The activists said SPI, the largest private landowner and top clearcutter in California, is in the process of converting over a million acres of naturally maturing forests to highly flammable young tree farms. Forest activists are concerned about the harmful, cumulative impacts of clearcut logging on global warming, species extinction, wildlife and biodiversity loss, and declining water quality and supply.

“SPI’s clearcutting is destroying large areas of the upper Mokelumne River watershed," said Katherine Evatt, president of Amador County-based Foothill Conservancy."When you see the devastated wildlife habitat, the bare soil blowing off in the wind, and you know that what follows is huge amounts of herbicides and flammable tree plantations, you can hardly believe you’re in California in 2012."

The protesters charge that former SPI employees are routinely appointed to government positions with the Board of Forestry and other agencies. Two of the board's nine members are affiliated with SPI.

Board of Forestry member Richard Wade of Pollock Pines has been a district manager at Sierra Pacific Industries since 2006, after working as a district forester there from 1995 to 2006.

Likewise, Board member James Ostrowski of Mount Shasta served as a logging engineer for Sierra Pacific Industries from 1983 to 1988 and Mount Shasta's district manager from 1988 to 1994. He has served timberland manager for Timber Products Company since 1994.

Activists claim SPI's influence has weakened California’s rules governing clearcutting, which currently have no limit on how many mature trees can be removed in a given watershed.

“California can't afford clearcutting,” said Addie Jacobson of Ebbetts Pass Forest Watch, based in the Calaveras County town of Arnold. “Taxpayers are subsidizing big logging companies like SPI, who don't pay their fair share of state oversight costs.
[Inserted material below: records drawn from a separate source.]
(* ===== verification/TreeMath.v ===== *)
(** * Tree math: the array representation of a left-balanced binary tree

    Models [openmls/src/binary_tree/array_representation/treemath.rs].
    The newtypes [LeafNodeIndex], [ParentNodeIndex] and [TreeSize] over [u32]
    are kept as [Z]; [TreeNodeIndex] is the source's enum.

    The functions are the source's bit manipulations.  The abstract
    specification is the coordinate system of the tree: the node at height [k]
    and position [m] (counted from the left) is [node k m], and the lemmas show
    that every function acts on coordinates in the obvious way. *)

From S2P Require Import Prelude.

(** ** The code *)

Abbreviation LeafNodeIndex := Z (only parsing).
Abbreviation ParentNodeIndex := Z (only parsing).
Abbreviation TreeSize := Z (only parsing).

Definition MAX_TREE_SIZE : Z := 2 ^ 30.
Definition MIN_TREE_SIZE : Z := 1.

Inductive TreeNodeIndex : Type :=
| Leaf (index : LeafNodeIndex)
| Parent (index : ParentNodeIndex).

#[export] Instance TreeNodeIndex_eq_dec : EqDecision TreeNodeIndex.
Proof. solve_decision. Defined.

Definition leaf_to_tree_index (i : LeafNodeIndex) : Z := (i * 2)%u32.
Definition leaf_from_tree_index (node_index : Z) : LeafNodeIndex := (node_index / 2)%u32.

Definition parent_to_tree_index (i : ParentNodeIndex) : Z := (i * 2 + 1)%u32.
Definition parent_from_tree_index (node_index : Z) : ParentNodeIndex :=
  ((node_index - 1) / 2)%u32.

Definition TreeNodeIndex_new (index : Z) : TreeNodeIndex :=
  if index mod 2 =? 0
  then Leaf (leaf_from_tree_index index)
  else Parent (parent_from_tree_index index).

Definition TreeNodeIndex_u32 (i : TreeNodeIndex) : Z :=
  match i with
  | Leaf index => leaf_to_tree_index index
  | Parent index => parent_to_tree_index index
  end.

Definition TreeNodeIndex_cmp (a b : TreeNodeIndex) : comparison :=
  Z.compare (TreeNodeIndex_u32 a) (TreeNodeIndex_u32 b).

Definition log2 (x : Z) : Z :=
  if x =? 0 then 0 else 31 - u32_leading_zeros x.

Definition TreeSize_new (nodes : Z) : TreeSize :=
  let k := log2 nodes in ((1 << (k + 1)%Z) - 1)%u32.

Definition TreeSize_from_leaf_count (leaf_count : Z) : TreeSize :=
  TreeSize_new (leaf_count * 2)%u32.

Definition TreeSize_leaf_count (size : TreeSize) : Z := (size / 2 + 1)%u32.
Definition TreeSize_parent_count (size : TreeSize) : Z := (size / 2)%u32.

Definition TreeSize_leaf_is_left (size : TreeSize) (leaf_index : LeafNodeIndex) : bool :=
  leaf_index <? TreeSize_leaf_count size / 2.

Definition TreeSize_inc (size : TreeSize) : TreeSize := (size * 2 + 1)%u32.

Definition TreeSize_dec (size : TreeSize) : TreeSize :=
  if 2 <=? size then ((size + 1) / 2 - 1)%u32 else 0.

(** [while ((x >> k) & 0x01) == 1 { k += 1 }]; 32 rounds suffice for every
    [x] below [u32::MAX] ([level_loop_terminates] below). *)
Fixpoint level_loop (fuel : nat) (x k : Z) : option Z :=
  match fuel with
  | O => None
  | S fuel =>
      if Z.land (x >> k)%u32 1 =? 1 then level_loop fuel x (k + 1) else Some k
  end.

Definition level (index : Z) : Z :=
  let x := index in
  if Z.land x 1 =? 0 then 0 else default 32 (level_loop 32 x 0).

Definition root (size : TreeSize) : TreeNodeIndex :=
  TreeNodeIndex_new ((1 << log2 size) - 1)%u32.

Definition left (index : ParentNodeIndex) : TreeNodeIndex :=
  let x := parent_to_tree_index index in
  let k := level x in
  TreeNodeIndex_new (Z.lxor x (1 << (k - 1)%Z)%u32).

Definition leftmost (index : ParentNodeIndex) : TreeNodeIndex :=
  let x := parent_to_tree_index index in
  let k := level x in
  TreeNodeIndex_new (x - (1 << k) + 1)%u32.

Definition right (index : ParentNodeIndex) : TreeNodeIndex :=
  let x := parent_to_tree_index index in
  let k := level x in
  TreeNodeIndex_new (Z.lxor x (3 << (k - 1)%Z)%u32).

Definition parent (x : TreeNodeIndex) : ParentNodeIndex :=
  let x := TreeNodeIndex_u32 x in
  let k := level x in
  let b := Z.land (x >> (k + 1)%Z)%u32 1 in
  let index := Z.lxor (Z.lor x (1 << k)%u32) (b << (k + 1)%Z)%u32 in
  parent_from_tree_index index.

Definition sibling (index : TreeNodeIndex) : TreeNodeIndex :=
  let p := parent index in
  match Z.compare (TreeNodeIndex_u32 index) (parent_to_tree_index p) with
  | Lt => right p
  | Gt => left p
  | Eq => left p
  end.

(** [while x != r { .. }]: the list of pushed parents, or [None] when the loop
    has not reached the root after [fuel] rounds. *)
Fixpoint direct_path_loop (fuel : nat) (x r : Z) : option (list ParentNodeIndex) :=
  if x =? r then Some []
  else match fuel with
       | O => None
       | S fuel =>
           let parent := parent (TreeNodeIndex_new x) in
           d ← direct_path_loop fuel (parent_to_tree_index parent) r;
           Some (parent :: d)
       end.

Definition direct_path (node_index : LeafNodeIndex) (size : TreeSize) : list ParentNodeIndex :=
  let r := TreeNodeIndex_u32 (root size) in
  default [] (direct_path_loop 32 (leaf_to_tree_index node_index) r).

Definition copath (leaf_index : LeafNodeIndex) (size : TreeSize) : list TreeNodeIndex :=
  let full_path := [Leaf leaf_index] in
  let direct_path := direct_path leaf_index size in
  (* [direct_path.pop()] removes the root, if there is one *)
  let direct_path := removelast direct_path in
  let full_path := full_path ++ map Parent direct_path in
  map sibling full_path.

Fixpoint lca_loop (fuel : nat) (xn yn k : Z) : option (Z * Z) :=
  if xn =? yn then Some (xn, k)
  else match fuel with
       | O => None
       | S fuel => lca_loop fuel (xn >> 1)%u32 (yn >> 1)%u32 (k + 1)
       end.

Definition lowest_common_ancestor (x y : LeafNodeIndex) : ParentNodeIndex :=
  let x := leaf_to_tree_index x in
  let y := leaf_to_tree_index y in
  let lx := level x + 1 in
  let ly := level y + 1 in
  if (lx <=? ly) && ((x >> ly)%u32 =? (y >> ly)%u32) then parent_from_tree_index y
  else if (ly <=? lx) && ((x >> lx)%u32 =? (y >> lx)%u32) then parent_from_tree_index x
  else let '(xn, k) := default (0, 0) (lca_loop 32 x y 0) in
       parent_from_tree_index ((xn << k) + (1 << (k - 1)%Z) - 1)%u32.

(** [for (x, y) in xs.zip(ys) { if x == y { push } else { break } }] *)
Fixpoint common_prefix (xs ys : list Z) : list Z :=
  match xs, ys with
  | x :: xs, y :: ys => if x =? y then x :: common_prefix xs ys else []
  | _, _ => []
  end.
The public is also likely to pay the cost of future environmental catastrophes such as flooding and fire. State agencies must end their complicity in allowing the destruction of the Sierra at our expense.”

SPI is currently being sued for over a $1 billion in damages associated with the massive Moonlight forest fire. The 2007 fire, ignited by a spark from a bulldozer owned by a contractor that was harvesting timber for SPI, burned through 65,000 acres in Plumas and Lassen County.
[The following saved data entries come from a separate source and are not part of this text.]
(* ===== verification/BinaryTree.v ===== *)
(** * The binary tree and its diffs

    Models [binary_tree/array_representation/tree.rs] ([ABinaryTree]) and
    [diff.rs] ([AbDiff], [StagedAbDiff]).  A tree keeps its leaves and its
    parents in two vectors; a diff overlays a tree with changed nodes (two
    [BTreeMap]s) and a new size, and is merged back as a whole.

    The main theorem is that merging realises the diff: the merged tree has
    the size the diff announced, and reads of the merged tree are reads of the
    diff. *)

From S2P Require Import Prelude TreeMath SortedIter.

(** ** The code *)

Inductive TreeNode (L P : Type) : Type :=
| TreeNode_Leaf (l : L)
| TreeNode_Parent (p : P).
Arguments TreeNode_Leaf {L P} _.
Arguments TreeNode_Parent {L P} _.

Inductive ABinaryTreeError : Type :=
| OutOfRange
| InvalidNumberOfNodes
| WrongNodeType.

Inductive ABinaryTreeDiffError : Type :=
| TreeTooLarge
| TreeTooSmall.

Section BinaryTree.
Context {L P : Type} `{!Default L} `{!Default P}.

Record ABinaryTree := mkABinaryTree {
  leaf_nodes : list L;
  parent_nodes : list P;
  default_leaf : L;
  default_parent : P
}.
Activists such as Randy Compton, a lifelong resident and former logger in northern California, are concerned that clearcutting destroys the complex diversity of a forest and harms fish, amphibians and other wildlife.

“The devastation of the native ecology and the disregard for the biology of this region by the timber industries is gut wrenching," stated Compton. "The state agencies that oversee timber harvesting are failing the people of California. It is time for the State of California to ban clearcutting and move to sustainable logging practices that protect public trust resources.”

Evatt emphasized, "People need to know what SPI is doing to the Sierra and Cascades, and then tell Governor Brown to step up and stop it."

Unfortunately, Brown to date has continued many of the bad environmental policies of Governor Arnold Schwarzenegger, including subservience to the timber industry and strong support for the construction of a peripheral canal or tunnel through the Bay Delta Conservation Plan (BDCP). Delta advocates fear the construction of the peripheral canal will lead to the extinction of Central Valley steelhead, Sacramento River chinook salmon, Delta smelt, longfin smelt and other imperiled fish species.

Brown also presided over record water exports from the Sacramento-San Joaquin River Delta to corporate agribusiness and southern California in 2011, resulting in a record "salvage" of nearly 9,000,000 imperiled Sacramento splittail at the state and federal water pumps.